Politicians are much better at policy than delivery. Yet it is delivery that the Climate Change Committee has been pursuing. It is delivery that the courts are now considering, because this is a statutory requirement under the Climate Change Act.

Climate leadership

We ought to recognise the contribution this country has made towards global progress up to now, which is why the Climate Change Committee had to say that Britain has now ceased to be the leader. We set the targets the world has now begun to accept. We first committed ourselves to net zero in 2050. Meeting in Glasgow, it is the UK which said to the rest of the world, “We have to raise the money to help the developing countries to move from where they are to where they ought to be, without the intervening and damaging dirty stage.”

We have every reason to be proud of our history, not least, the all-party agreement on climate change, invented by the Conservatives in opposition, which won over every other party and then the Labour Government. There are now 16 nations that are following us because they see it as the best available structure.

So my message is, first, that we have done more than anyone else. Secondly, we are resiling and that is both unconscionable and unacceptable. The third message is that we have to win back the momentum and that means winning the hearts and minds of people in Britain. The Daily Mail's motorist cannot determine how we proceed.

We have to bring climate change back into public debate and everyone has a part to play. Language is important: kilowatt-hours do not have the same impact as talk about bills. The whole of the nation must understand that this has to be fought now, immediately, with urgency. It has to be fought in a way where the UK leads the world instead of becoming tail-end-Charlie.

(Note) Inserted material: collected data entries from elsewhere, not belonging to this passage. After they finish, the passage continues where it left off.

(** * CASA: the page-skip middleware and config ingestion

    A shallow embedding of [middleware/page/skip.js] and of [ingestConfig]
    from [casa.js], with the properties their specification states.

    Conventions of the model:
    - a JavaScript string is a [string], one [ascii] per code unit (code
      units above 255 are outside the model; none of them is matched by the
      waypoint pattern, with or without the [i] flag);
    - a JavaScript value is a [JSValue] tree; objects keep their properties
      in enumeration order;
    - Express' [res], [next], the logger and [session.save] are external
      collaborators: calls on them are recorded, in order, in a trace. *)

From Stdlib Require Import ZArith Ascii DecimalString.
From stdpp Require Import gmap strings list fin_maps.

Local Open Scope Z_scope.
Set Warnings "-register-all".

(** ** JavaScript values *)

(** Plain data: numbers are the integers, objects have no [toJSON] and
    no getters, and a function is known by its name only. A value of
    JavaScript need not be a tree: [JCircular] stands, inside an object
    or an array, for a reference to an object or array that holds it. *)
Inductive JSValue : Type :=
  | JUndefined
  | JNull
  | JBool (b : bool)
  | JNumber (n : Z)
  | JString (s : string)
  | JArray (elems : list JSValue)
  | JObject (props : list (string * JSValue))
  | JFunction (name : string)
  | JBigInt (n : Z)
  | JCircular.
(** A line that is skipped: empty, or blanks and tabs that are not the
    delimiter. *)
Definition is_blank (delimiter : ascii) (line : string) : bool :=
  forallb (fun c => (Ascii.eqb c " " || Ascii.eqb c tab) && negb (Ascii.eqb c delimiter))
    (list_ascii_of_string line).

(** One data line against [n] fields: more fields is a ParserError, fewer
    are padded with missing ones. *)
Definition read_row (sep : ascii) (n : nat) (line : string) : result (list string) :=
  let fields := split_fields sep line in
  if (n <? length fields)%nat then Raise ParserError
  else Ok (fields ++ repeat ""%string (n - length fields)).

Fixpoint read_rows (sep : ascii) (n : nat) (lines : list string) : result (list (list string)) :=
  match lines with
  | [] => Ok []
  | line :: lines' =>
      row ← read_row sep n line;
      rows ← read_rows sep n lines';
      Ok (row :: rows)
  end.

Fixpoint has_duplicate (names : list string) : bool :=
  match names with
  | [] => false
  | name :: names' => existsb (String.eqb name) names' || has_duplicate names'
  end.

(** The columns [first .. first + length names - 1] of the rows. *)
Fixpoint read_columns (names : list string) (first : nat) (rows : list (list string))
    : result (list (string * list cell)) :=
  match names with
  | [] => Ok []
  | name :: names' =>
      col ← convert_column (List.map (fun row => nth first row ""%string) rows);
      cols ← read_columns names' (S first) rows;
      Ok ((name, col) :: cols)
  end.

(** The first data line fixes the number of fields of a row, which is at
    least the number of names; fields beyond the names stand in front and
    label the rows. *)
Definition read_csv (f : file) (sep : option ascii) (skiprows : nat) : result DataFrame :=
  let delimiter := default comma sep in
  if existsb (fun line => existsb (Ascii.eqb quote) (list_ascii_of_string line)) f
  then Raise Unsupported
  else
    match List.filter (fun line => negb (is_blank delimiter line)) (skipn skiprows f) with
    | [] => Raise EmptyDataError
    | head :: lines =>
        let names := split_fields delimiter head in
        if existsb (String.eqb "") names || has_duplicate names then Raise Unsupported
        else
          let width :=
            match lines with
            | [] => length names
            | first :: _ => Nat.max (length names) (length (split_fields delimiter first))
            end in
          rows ← read_rows delimiter width lines;
          match (width - length names)%nat with
          | O =>
              cols ← read_columns names 0 rows;
              Ok {| df_index := List.map Z.of_nat (seq 0 (length rows)); df_columns := cols |}
          | S O =>
              match mapM parse_int64 (List.map (fun row => nth 0 row ""%string) rows) with
              | Some labels =>
                  if forallb in_int64 labels then
                    cols ← read_columns names 1 rows;
                    Ok {| df_index := labels; df_columns := cols |}
                  else Raise Unsupported
              | None => Raise Unsupported
              end
          | _ => Raise Unsupported
          end
    end.

(** *** The object store

    DataFrames are objects: a function is handed a reference and reads and
    writes the table behind it. *)

Definition ref : Type := nat.

Definition Py (A : Type) : Type :=
  gmap nat DataFrame -> gmap nat DataFrame * result A.

#[global] Instance Py_ret : MRet Py := fun A a h => (h, Ok a).
#[global] Instance Py_bind : MBind Py := fun A B f m h =>
  match m h with
  | (h', Ok a) => f a h'
  | (h', Raise e) => (h', Raise e)
  end.

Definition lift {A} (r : result A) : Py A := fun h => (h, r).

(** A fresh object holding [df]. *)
Definition new_object (df : DataFrame) : Py ref := fun h =>
  let r := fresh (dom h) in (<[r := df]> h, Ok r).

(** What is not a DataFrame cannot be subscripted: TypeError. *)
Definition deref (r : ref) : Py DataFrame := fun h =>
  (h, match h !! r with Some df => Ok df | None => Raise TypeError end).

Definition store (r : ref) (df : DataFrame) : Py unit := fun h =>
  (<[r := df]> h, Ok tt).

(** [pd.DataFrame()] *)
Definition new_DataFrame : Py ref := new_object empty_frame.
(** * The koolo host process: task orchestration and graceful shutdown

    A verification development for [cmd/koolo/main.go].  The Go program is
    embedded as follows.

    - Every goroutine body is a value of [prog]: a tree whose nodes are the
      calls the body makes (to a collaborator, to the Go runtime, to the
      errgroup) and whose leaves say how the body ends: it returns, it is
      panicking, or it called [os.Exit].  [defer] is a combinator on such
      trees.
    - The process is a [state] (the goroutines, the two contexts, the
      errgroup, the trace so far) and [step] lets one goroutine take its
      next call with a reply picked by the environment.  A run is a list of
      such choices; everything that is proved holds for every run.
    - The file tree under ["config"] that [findConfigFiles] walks is a value
      of [node].  *)

From Stdlib Require Import String Ascii List Bool Arith ZArith Lia.
Import ListNotations.
Local Open Scope string_scope.

Set Implicit Arguments.

(** ** Strings, as the Go packages used by the program treat them *)

Module GoStrings.

(** A Go [error] is observed through its message only. *)
Definition error := string.

Definition nl : string := String "010"%char EmptyString.

(** [strings.Join]. *)
Definition Join (elems : list string) (sep : string) : string :=
  String.concat sep elems.

Definition in_range (lo hi : nat) (c : ascii) : bool :=
  Nat.leb lo (nat_of_ascii c) && Nat.leb (nat_of_ascii c) hi.

(** [strings.ToLower] on ASCII: the bytes 'A'..'Z' are mapped, every
    other byte is kept.  Names with letters outside ASCII are not
    modelled. *)
Definition lower_byte (c : ascii) : ascii :=
  if in_range 65 90 c then ascii_of_nat (nat_of_ascii c + 32) else c.

Fixpoint ToLower (s : string) : string :=
  match s with
  | EmptyString => EmptyString
  | String c rest => String (lower_byte c) (ToLower rest)
  end.

(** [url.QueryEscape]: the bytes that [shouldEscape] lets through in
    query-component mode are letters, digits and [-_.~]; a space becomes
    [+]; every other byte becomes [%XX] in upper-case hexadecimal. *)
Definition shouldEscape (c : ascii) : bool :=
  negb (in_range 97 122 c || in_range 65 90 c || in_range 48 57 c
        || Ascii.eqb c "-" || Ascii.eqb c "_" || Ascii.eqb c "."
        || Ascii.eqb c "~").

Definition upperhex : list ascii := list_ascii_of_string "0123456789ABCDEF".

Definition hex_digit (n : nat) : ascii := nth n upperhex "0"%char.

Fixpoint QueryEscape (s : string) : string :=
  match s with
  | EmptyString => EmptyString
  | String c rest =>
      if shouldEscape c then
        if Ascii.eqb c " " then String "+" (QueryEscape rest)
        else
          String "%" (String (hex_digit (nat_of_ascii c / 16))
                        (String (hex_digit (nat_of_ascii c mod 16))
                           (QueryEscape rest)))
      else String c (QueryEscape rest)
  end.

(** [url.QueryUnescape], the inverse direction: what the receiving end
    of a request reads back from the query string. *)
Definition unhex (c : ascii) : option nat :=
  if in_range 48 57 c then Some (nat_of_ascii c - 48)
  else if in_range 97 102 c then Some (nat_of_ascii c - 97 + 10)
  else if in_range 65 70 c then Some (nat_of_ascii c - 65 + 10)
  else None.

Fixpoint QueryUnescape (s : string) : option string :=
  match s with
  | EmptyString => Some EmptyString
  | String c rest =>
      if Ascii.eqb c "%" then
        match rest with
        | String h (String l rest') =>
            match unhex h, unhex l, QueryUnescape rest' with
            | Some a, Some b, Some t =>
                Some (String (ascii_of_nat (16 * a + b)) t)
            | _, _, _ => None
            end
        | _ => None
        end
      else
        match QueryUnescape rest with
        | Some t => Some (String (if Ascii.eqb c "+" then " "%char else c) t)
        | None => None
        end
  end.

(** Whether [sub] occurs at the start of [s] ([strings.HasPrefix]). *)
Definition HasPrefix (s sub : string) : bool := String.prefix sub s.

End GoStrings.
Export GoStrings.

(** ** The file tree that [filepath.Walk] sees *)

(** What [os.Lstat], reading a directory and opening a file answer.  The
    content of a file is the sequence of lines a [bufio.Scanner] yields
    from it; the entries of a directory come in the order in which
    [filepath.Walk] visits them. *)
Inductive node : Type :=
| File (content : error + list string)   (* a file, and what opening it gives *)
| Dir (listing : entries)                (* a directory that can be read *)
| BadDir (read_err : error)              (* a directory whose reading fails *)
| Missing (lstat_err : error)            (* os.Lstat fails *)
with entries : Type :=
| ENil
| ECons (name : string) (n : node) (rest : entries).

The world is changing. The Americans have moved to a new place, the European Union has moved to a new place. China has announced the biggest move towards offshore wind, onshore wind and photovoltaics of any time in history. It will meet its targets and, crucially, it has turned that drive into a business. They know where the future lies. It is in the fight against climate change, and the battle to win the economic argument at the same time.